#### What to produce:
Each line below needs to be printed again exactly.

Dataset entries

Lemma step_keeps_transports_witness :
  heap (snd (newTransport None (snd (newTransport (Some sample_id) initial)))) !! 0
  = Some (explicit_transport sample_id 0).
Proof.
  refine (proj2 (step_keeps_transports (snd (newTransport (Some sample_id) initial))
                   (snd (newTransport None (snd (newTransport (Some sample_id) initial)))) _)
            0 _ _).
  - apply (step_post _ (request_with None true)
             (HandleRequest 1 (Some (mkBody true "{}")))). reflexivity.
  - reflexivity.
Defined.

(** X9.  From the empty middleware on, every transport in the heap is connected
    and carries the close callback over itself, and an on-session-initialized
    callback, where there is one, registers the transport it is installed
    on. *)
Theorem transports_stay_wired :
  Invariants.transports_wired Mcp.initial /\
  (forall m m' : Mcp.Middleware,
     Mcp.step m m' -> Invariants.transports_wired m -> Invariants.transports_wired m').
Proof.
  split.
  - intros l t H. cbn in H. now rewrite lookup_nil in H.
  - intros m m' Hstep Hm l t Hl.
    destruct (step_heap _ _ Hstep) as [H|[sid ->]].
    + rewrite H in Hl. now apply Hm.
    + destruct (newTransport_heap sid m) as (t' & Ht' & _ & Hwired).
      rewrite Ht' in Hl. apply lookup_snoc_Some in Hl as [[_ Hl]|[-> <-]].
      * now apply Hm.
      * exact Hwired.
Qed.

Lemma transports_stay_wired_witness :
  transports_wired (snd (newTransport (Some sample_id) initial)).
Proof.
  apply (proj2 transports_stay_wired initial).
  - apply (step_post _ (request_with (Some sample_id) false)
             (HandleRequest 0 (Some (mkBody false "{}")))). reflexivity.
  - apply (proj1 transports_stay_wired).
Defined.

(** X10.  The registry never holds an entry under the empty id: there is none at
    the start, and no request and no callback adds one. *)
Theorem registry_never_holds_empty_id :
  Mcp.no_empty_key Mcp.initial /\
  (forall m m' : Mcp.Middleware,
     Mcp.step m m' -> Mcp.no_empty_key m -> Mcp.no_empty_key m').
Proof.
  split; [exact no_empty_key_initial | exact no_empty_key_step].
Qed.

#### Output of the task:
Lemma step_keeps_transports_witness :
  heap (snd (newTransport None (snd (newTransport (Some sample_id) initial)))) !! 0
  = Some (explicit_transport sample_id 0).
Proof.
  refine (proj2 (step_keeps_transports (snd (newTransport (Some sample_id) initial))
                   (snd (newTransport None (snd (newTransport (Some sample_id) initial)))) _)
            0 _ _).
  - apply (step_post _ (request_with None true)
             (HandleRequest 1 (Some (mkBody true "{}")))). reflexivity.
  - reflexivity.
Defined.

(** X9.  From the empty middleware on, every transport in the heap is connected
    and carries the close callback over itself, and an on-session-initialized
    callback, where there is one, registers the transport it is installed
    on. *)
Theorem transports_stay_wired :
  Invariants.transports_wired Mcp.initial /\
  (forall m m' : Mcp.Middleware,
     Mcp.step m m' -> Invariants.transports_wired m -> Invariants.transports_wired m').
Proof.
  split.
  - intros l t H. cbn in H. now rewrite lookup_nil in H.
  - intros m m' Hstep Hm l t Hl.
    destruct (step_heap _ _ Hstep) as [H|[sid ->]].
    + rewrite H in Hl. now apply Hm.
    + destruct (newTransport_heap sid m) as (t' & Ht' & _ & Hwired).
      rewrite Ht' in Hl. apply lookup_snoc_Some in Hl as [[_ Hl]|[-> <-]].
      * now apply Hm.
      * exact Hwired.
Qed.

Lemma transports_stay_wired_witness :
  transports_wired (snd (newTransport (Some sample_id) initial)).
Proof.
  apply (proj2 transports_stay_wired initial).
  - apply (step_post _ (request_with (Some sample_id) false)
             (HandleRequest 0 (Some (mkBody false "{}")))). reflexivity.
  - apply (proj1 transports_stay_wired).
Defined.

(** X10.  The registry never holds an entry under the empty id: there is none at
    the start, and no request and no callback adds one. *)
Theorem registry_never_holds_empty_id :
  Mcp.no_empty_key Mcp.initial /\
  (forall m m' : Mcp.Middleware,
     Mcp.step m m' -> Mcp.no_empty_key m -> Mcp.no_empty_key m').
Proof.
  split; [exact no_empty_key_initial | exact no_empty_key_step].
Qed.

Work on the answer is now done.